Vous êtes passé bien fièrement sous mes humbles fenêtres tout à l’heure et sans vous soucier le moins du monde de la pauvre Juju que vous laissiez derrière vous peut-être pour toute la journée. Je sais bien que l’heure vous pressait, mais c’est égal, vous auriez pu monter le temps de vous laisser baiser une petite fois. Si je ne dois pas vous revoir avant ce soir, je serai bien triste et bien malheureuse. Je le sens déjà quoique je tâche de me faire l’illusion contraire. En attendant, mon cher petit homme, vous seriez bien bon de m’expliquer pourquoi vous honorez le citoyen Caussidière de votre tromblon [5] et pourquoi vous humiliez le citoyen Pierre Leroux de votre cuir bouilli ? Cette nuance politique, démocratique et sociale échappe à ma profonde pénétration et je vous prie, si cela n’est pas trop indiscret, de m’expliquer le motif de cette déférence aristocratique. Ceci sans préjudice du chapitre des chapeaux par feu le citoyen Aristote. Je suis furieuse contre Mme pour l’affront immérité qu’elle m’a attiré de votre part ce matin. Je n’étais déjà que trop convaincue du peu de place que j’occupais dans votre existence sans avoir besoin de me le faire dire à bout portant et avec ce rire moqueur par vous. Une autre foisa je dissimulerai avec soin ces apothéoses grotesques que me décernent ces ridicules bourgeois du marais car je ne connais rien de plus humiliant que des dithyrambes en l’honneur de rien.

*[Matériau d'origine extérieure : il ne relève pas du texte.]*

(* ===== verification/RubyBlocks.v ===== *)
(** * Addresses, write masks and data blocks

    [mem/ruby/common]: line addresses and offsets ([Address.cc]), the masks of the bytes a
    write touches ([WriteMask]), the blocks of bytes that messages and caches hold
    ([DataBlock]) and their parts ([SubBlock]).  Bytes are integers in [0, 256).  The block
    size is a static member of [RubySystem]; here it is an argument. *)

From S2P Require Import Prelude.
From S2P Require Import IntMath.
From S2P Require Import Bitfield.

(** ** The block size *)

Record block_size := mkBlockSize {
  m_block_size_bytes : Z;
  m_block_size_bits : Z;
}.

(** What the constructor of [RubySystem] does with [p.block_size_bytes], a [uint32_t]. *)
Definition set_block_size (block_size_bytes : Z) : result block_size :=
  _ ← assert (isPowerOf2 block_size_bytes);
  bits ← floorLog2 4 block_size_bytes;
  Ok (mkBlockSize block_size_bytes bits).

(** [static_cast<int>] of an integer, and the result of an operation on [int]s. *)
Definition to_int (x : Z) : Z := (x + 2 ^ 31) mod 2 ^ 32 - 2 ^ 31.

Definition int_op (x : Z) : result Z :=
  if (- 2 ^ 31 <=? x) && (x <? 2 ^ 31) then Ok x else Err Undefined.

(** ** Addresses *)

Module Address.

Definition bitSelect (addr small big : Z) : result Z :=
  _ ← assert (small <=? big);
  bits addr big small.

Definition maskLowOrderBits (addr number : Z) : Z := mbits addr 63 number.

Definition getOffset (bs : block_size) (addr : Z) : result Z :=
  bitSelect addr 0 (wrap32 (m_block_size_bits bs - 1)).

Definition makeLineAddress (bs : block_size) (addr : Z) : Z :=
  mbits addr 63 (m_block_size_bits bs).

(** [makeLineAddress(addr, cacheLineBits)] *)
Definition makeLineAddress_bits (addr cacheLineBits : Z) : Z :=
  maskLowOrderBits addr (wrap32 cacheLineBits).

Definition makeNextStrideAddress (bs : block_size) (addr stride : Z) : result Z :=
  d ← int_op (to_int (m_block_size_bytes bs) * stride);
  Ok (wrap64 (makeLineAddress bs addr + d)).

End Address.

(** ** Memory *)

(** [memcpy(&dst[offset], src, len)], [len] converted to [size_t]. *)
Definition memcpy (dst : list Z) (offset : Z) (src : list Z) (len : Z) : result (list Z) :=
  if (0 <=? offset) && (0 <=? len) && (offset + len <=? zlen dst) && (len <=? zlen src) then
    Ok (take (Z.to_nat offset) dst ++ take (Z.to_nat len) src
        ++ drop (Z.to_nat (offset + len)) dst)
  else Err Undefined.

(** [new uint8_t[n]] followed by [memcpy] of [n] bytes from [src]. *)
Definition copy_bytes (src : list Z) (n : Z) : result (list Z) :=
  if (0 <=? n) && (n <=? zlen src) then Ok (take (Z.to_nat n) src) else Err Undefined.

(** [memcmp(a, b, n) == 0] *)
Definition same_bytes (a b : list Z) (n : Z) : result bool :=
  if (0 <=? n) && (n <=? zlen a) && (n <=? zlen b) then
    Ok (bool_decide (take (Z.to_nat n) a = take (Z.to_nat n) b))
  else Err Undefined.

(** [&p[offset]]: the bytes from there on. *)
Definition from_offset (p : list Z) (offset : Z) : result (list Z) :=
  if (0 <=? offset) && (offset <=? zlen p) then Ok (drop (Z.to_nat offset) p)
  else Err Undefined.

(** ** Write masks *)

Module WriteMask.

(** An [AtomicOpFunctor] rewrites the bytes its pointer points to. *)
Definition AtomicOpFunctor : Type := list Z → result (list Z).

Record t := mk {
  mSize : Z;
  mMask : list bool;
  mAtomic : bool;
  mAtomicOp : list (Z * AtomicOpFunctor);
}.

Definition with_mask (m : t) (mask : list bool) : t :=
  mk (mSize m) mask (mAtomic m) (mAtomicOp m).

(** [WriteMask(size)]; [WriteMask()] passes the block size. *)
Definition make (size : Z) : t := mk size (replicate (Z.to_nat size) false) false [].

Definition make_default (bs : block_size) : t := make (m_block_size_bytes bs).

(** [WriteMask(size, mask)] and [WriteMask(size, mask, atomicOp)] *)
Definition make_mask (size : Z) (mask : list bool) : t := mk size mask false [].

Definition make_atomic (size : Z) (mask : list bool) (ops : list (Z * AtomicOpFunctor)) : t :=
  mk size mask true ops.

Definition clear (m : t) : t := with_mask m (replicate (Z.to_nat (mSize m)) false).

Definition test (m : t) (offset : Z) : result bool :=
  _ ← assert (offset <? mSize m);
  vget (mMask m) offset.

Definition setMask (m : t) (offset len : Z) (val : bool) : result t :=
  _ ← assert (offset + len <=? mSize m);
  mask ← for_range 0 (Z.to_nat len) (λ i mask, vset mask (offset + i) val) (mMask m);
  Ok (with_mask m mask).

Definition fillMask (m : t) : result t :=
  mask ← for_range 0 (Z.to_nat (mSize m)) (λ i mask, vset mask i true) (mMask m);
  Ok (with_mask m mask).

(** [mMask.at(i)] throws out of range. *)
Definition mask_at (m : t) (i : Z) : result bool :=
  match zlookup (mMask m) i with Some b => Ok b | None => Err Exception end.

Definition getMask (m : t) (offset len : Z) : result bool :=
  _ ← assert (offset + len <=? mSize m);
  for_range 0 (Z.to_nat len) (λ i tmp, b ← mask_at m (offset + i); Ok (tmp && b)) true.

Definition isOverlap (m readMask : t) : result bool :=
  _ ← assert (mSize m =? mSize readMask);
  for_range 0 (Z.to_nat (mSize m))
    (λ i tmp,
       r ← mask_at readMask i;
       if r then b ← mask_at m i; Ok (tmp || b) else Ok tmp) false.

Definition containsMask (m readMask : t) : result bool :=
  _ ← assert (mSize m =? mSize readMask);
  for_range 0 (Z.to_nat (mSize m))
    (λ i tmp,
       r ← mask_at readMask i;
       if r then b ← mask_at m i; Ok (tmp && b) else Ok tmp) true.

(** The loops of [isEmpty] and [isFull], which stop at the first byte that is [val]:
    [n] bytes are left. *)
Fixpoint none_is (m : t) (val : bool) (i : Z) (n : nat) : result bool :=
  match n with
  | O => Ok true
  | S n' =>
      b ← mask_at m i;
      if eqb b val then Ok false else none_is m val (i + 1) n'
  end.

Definition isEmpty (m : t) : result bool := none_is m true 0 (Z.to_nat (mSize m)).

Definition isFull (m : t) : result bool := none_is m false 0 (Z.to_nat (mSize m)).

(** The body of [andMask] and [orMask]: [&&] and [||] read their second operand only when
    the first is not [settled], which is false for the one and true for the other. *)
Definition combine (settled : bool) (m writeMask : t) : result t :=
  _ ← assert (mSize m =? mSize writeMask);
  mask ← for_range 0 (Z.to_nat (mSize m))
    (λ i mask,
       a ← mask_at (with_mask m mask) i;
       v ← (if eqb a settled then Ok settled else mask_at writeMask i);
       vset mask i v) (mMask m);
  let m' := with_mask m mask in
  Ok (if mAtomic writeMask then mk (mSize m') (mMask m') true (mAtomicOp writeMask) else m').

Definition andMask : t → t → result t := combine false.

Definition orMask : t → t → result t := combine true.

Definition setInvertedMask (m writeMask : t) : result t :=
  _ ← assert (mSize m =? mSize writeMask);
  mask ← for_range 0 (Z.to_nat (mSize m))
    (λ i mask, b ← mask_at writeMask i; vset mask i (negb b)) (mMask m);
  Ok (with_mask m mask).

(** [n] bytes are left. *)
Fixpoint first_from (m : t) (val : bool) (i : Z) (n : nat) : result Z :=
  match n with
  | O => Ok (mSize m)
  | S n' =>
      b ← vget (mMask m) i;
      if eqb b val then Ok i else first_from m val (i + 1) n'
  end.

Definition firstBitSet (m : t) (val : bool) (offset : Z) : result Z :=
  first_from m val offset (Z.to_nat (mSize m - offset)).

Definition count (m : t) (offset : Z) : result Z :=
  for_range offset (Z.to_nat (mSize m - offset))
    (λ i c, b ← vget (mMask m) i; Ok (c + Z.b2z b)) 0.

(** One iteration of [performAtomic] on the data block [p] and the log. *)
Definition atomic_step (m : t) (isAtomicNoReturn : bool) (op : Z * AtomicOpFunctor)
    (st : list Z * list (list Z)) : result (list Z * list (list Z)) :=
  let '(p, log) := st in
  log ← (if isAtomicNoReturn then Ok log
         else block_update ← copy_bytes p (mSize m); Ok (log ++ [block_update]));
  let '(offset, fnctr) := op in
  tail ← from_offset p offset;
  tail ← fnctr tail;
  Ok (take (Z.to_nat offset) p ++ tail, log).

(** [for (i = 0; i < mAtomicOp.size(); i++)] *)
Fixpoint atomic_steps (m : t) (isAtomicNoReturn : bool) (ops : list (Z * AtomicOpFunctor))
    (st : list Z * list (list Z)) : result (list Z * list (list Z)) :=
  match ops with
  | [] => Ok st
  | op :: ops => st ← atomic_step m isAtomicNoReturn op st; atomic_steps m isAtomicNoReturn ops st
  end.

Definition performAtomic (m : t) (p : list Z) (log : list (list Z)) (isAtomicNoReturn : bool)
    : result (list Z * list (list Z)) :=
  atomic_steps m isAtomicNoReturn (mAtomicOp m) (p, log).

Definition getAtomicOps (m : t) : list (Z * AtomicOpFunctor) := mAtomicOp m.

Definition setAtomicOps (m : t) (ops : list (Z * AtomicOpFunctor)) : t :=
  mk (mSize m) (mMask m) true ops.

End WriteMask.

(** ** Data blocks *)

Module DataBlock.

(** [m_data] is the buffer; [m_alloc] says whether the block owns it. *)
Record t := mk {
  m_data : list Z;
  m_alloc : bool;
  m_atomicLog : list (list Z);
}.

Definition with_data (d : t) (data : list Z) : t := mk data (m_alloc d) (m_atomicLog d).

Section block.
Context (bs : block_size).

Notation size := (m_block_size_bytes bs).

(** [memset(m_data, 0, size)] *)
Definition clear (d : t) : result t :=
  data ← memcpy (m_data d) 0 (replicate (Z.to_nat size) 0) size;
  Ok (with_data d data).

(** [alloc()], the constructor: [new] leaves the bytes indeterminate and [clear] sets
    them all. *)
Definition make : t := mk (replicate (Z.to_nat size) 0) true [].

(** The loop that copies every entry of the log of [cp]. *)
Fixpoint copy_log (log : list (list Z)) : result (list (list Z)) :=
  match log with
  | [] => Ok []
  | e :: log =>
      block_update ← copy_bytes e size;
      rest ← copy_log log;
      Ok (block_update :: rest)
  end.

(** [DataBlock(const DataBlock &cp)] *)
Definition copy (cp : t) : result t :=
  data ← copy_bytes (m_data cp) size;
  log ← copy_log (m_atomicLog cp);
  Ok (mk data true log).

(** [operator=] of two different objects: what is copied from the log of [obj] goes behind
    the entries of the log of the block. *)
Definition assign_from (d obj : t) : result t :=
  data ← memcpy (m_data d) 0 (m_data obj) size;
  log ← copy_log (m_atomicLog obj);
  Ok (mk data (m_alloc d) (m_atomicLog d ++ log)).

(** [operator=] of an object to itself: [fuel] iterations of a loop whose bound is the
    length of the list it appends to; [None] when the loop is not over. *)
Fixpoint self_log (fuel : nat) (i : Z) (log : list (list Z)) : option (result (list (list Z))) :=
  match fuel with
  | O => None
  | S fuel =>
      if i <? zlen log then
        match vget log i with
        | Ok e =>
            match copy_bytes e size with
            | Ok block_update => self_log fuel (i + 1) (log ++ [block_update])
            | Err x => Some (Err x)
            end
        | Err x => Some (Err x)
        end
      else Some (Ok log)
  end.

(** [assign(data)] *)
Definition assign (d : t) (data : list Z) : t := mk data false (m_atomicLog d).

Fixpoint same_log (l1 l2 : list (list Z)) : result bool :=
  match l1, l2 with
  | e1 :: l1, e2 :: l2 =>
      b ← same_bytes e1 e2 size;
      if b then same_log l1 l2 else Ok false
  | _, _ => Ok true
  end.

Definition equal (d obj : t) : result bool :=
  b ← same_bytes (m_data d) (m_data obj) size;
  if negb b then Ok false
  else if negb (zlen (m_atomicLog d) =? zlen (m_atomicLog obj)) then Ok false
  else same_log (m_atomicLog d) (m_atomicLog obj).

(** [copyPartial(dblk, mask)] *)
Definition copyPartial (d dblk : t) (mask : WriteMask.t) : result t :=
  data ← for_range 0 (Z.to_nat size)
    (λ i data,
       b ← WriteMask.getMask mask i 1;
       if b then v ← vget (m_data dblk) i; vset data i v else Ok data) (m_data d);
  Ok (with_data d data).

Definition atomicPartial (d dblk : t) (mask : WriteMask.t) (isAtomicNoReturn : bool)
    : result t :=
  data ← for_range 0 (Z.to_nat size)
    (λ i data, v ← vget (m_data dblk) i; vset data i v) (m_data d);
  '(data, log) ← WriteMask.performAtomic mask data (m_atomicLog d) isAtomicNoReturn;
  Ok (mk data (m_alloc d) log).

Definition numAtomicLogEntries (d : t) : Z := zlen (m_atomicLog d).

Definition popAtomicLogEntryFront (d : t) : result (list Z * t) :=
  _ ← assert (0 <? zlen (m_atomicLog d));
  match m_atomicLog d with
  | e :: log => Ok (e, mk (m_data d) (m_alloc d) log)
  | [] => Err Undefined
  end.

Definition clearAtomicLogEntries (d : t) : t := mk (m_data d) (m_alloc d) [].

Definition getByte (d : t) (whichByte : Z) : result Z := vget (m_data d) whichByte.

Definition setByte (d : t) (whichByte data : Z) : result t :=
  data ← vset (m_data d) whichByte data;
  Ok (with_data d data).

(** [&m_data[offset]], as the bytes from there on. *)
Definition getData (d : t) (offset len : Z) : result (list Z) :=
  _ ← assert (offset + len <=? size);
  from_offset (m_data d) offset.

Definition getDataMod (d : t) (offset : Z) : result (list Z) := from_offset (m_data d) offset.

Definition setData (d : t) (data : list Z) (offset len : Z) : result t :=
  data ← memcpy (m_data d) offset data len;
  Ok (with_data d data).

(** [copyPartial(dblk, offset, len)] *)
Definition copyPartial_range (d dblk : t) (offset len : Z) : result t :=
  src ← from_offset (m_data dblk) offset;
  setData d src offset len.

(** [setData(pkt)] of a packet whose address and data are these: [byteEnable] of the
    request when the write is masked. *)
Definition setData_pkt (d : t) (addr : Z) (data : list Z) (byteEnable : option (list bool))
    : result t :=
  offset ← Address.getOffset bs addr;
  _ ← assert (offset + zlen data <=? size);
  match byteEnable with
  | None => setData d data offset (zlen data)
  | Some en =>
      _ ← assert (zlen en =? zlen data);
      bytes ← for_range 0 (length data)
        (λ i bytes,
           e ← vget en i;
           if e then v ← vget data i; vset bytes (offset + i) v else Ok bytes) (m_data d);
      Ok (with_data d bytes)
  end.

End block.

End DataBlock.

(** ** Parts of blocks *)

Module SubBlock.

Record t := mk {
  m_address : Z;
  m_data : list Z;
}.

(** The value-initialised bytes of [resize] are zero, as are those the loop sets. *)
Definition make (addr size : Z) : t := mk addr (replicate (Z.to_nat size) 0).

Definition getSize (s : t) : Z := zlen (m_data s).

Definition resize (s : t) (size : Z) : t := mk (m_address s) (vresize 0 size (m_data s)).

Definition setAddress (s : t) (addr : Z) : t := mk addr (m_data s).

Definition getByte (s : t) (offset : Z) : result Z := vget (m_data s) offset.

Definition setByte (s : t) (offset data : Z) : result t :=
  data ← vset (m_data s) offset data;
  Ok (mk (m_address s) data).

Definition readByte (s : t) : result Z := getByte s 0.

Definition writeByte (s : t) (data : Z) : result t := setByte s 0 data.

Section block.
Context (bs : block_size).

(** [internalMergeFrom] *)
Definition mergeFrom (s : t) (data : DataBlock.t) : result t :=
  let size := getSize s in
  _ ← assert (0 <? size);
  offset ← Address.getOffset bs (m_address s);
  for_range 0 (Z.to_nat size)
    (λ i s, b ← DataBlock.getByte data (offset + i); setByte s i b) s.

(** [internalMergeTo] *)
Definition mergeTo (s : t) (data : DataBlock.t) : result DataBlock.t :=
  let size := getSize s in
  _ ← assert (0 <? size);
  offset ← Address.getOffset bs (m_address s);
  for_range 0 (Z.to_nat size)
    (λ i data, b ← getByte s i; DataBlock.setByte data (offset + i) b) data.

End block.

End SubBlock.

Du reste vous savez que ce n’est pas de ma faute et je vous supplie de ne pas pousser plus loin l’ironie. Je ne sais pas si vous le remarquez, mais je manque de papier ÉCOLIER, cela ne m’empêche pas d’avoir l’outrecuidance de me servir du papier de maître, ni plus ni moins que si j’en avais le droit. Il dépend de vous de faire cesser cet abus. Quant à moi je ne peux que vous en avertir.
Cher petit homme, j’ai grand peur que vous ne soyez retenu pour toute la journée. Ce ne serait que juste d’ailleurs, mais cela ne m’empêche pas d’en souffrir comme d’une injustice tant le besoin de vous voir est devenu pour moi ma première et ma seconde nature.

Juliette

BnF, Mss, NAF 16371, f. 383-384
Transcription de Bénédicte Duthion assistée de Florence Naugrette

a) « autrefois ».

Notes

[1Le pamphlet Napoléon le Petit.

[2Aurigny : petite île situé au Nord de l’archipel de la Manche.

[3Serk : la plus petite et la plus sauvage des îles anglo-normandes ; elle est située à environ 20 km au nord-nord-ouest de Jersey.

[4Casquets : phare.

[5Tromblon : ancien haut de forme évasé au sommet.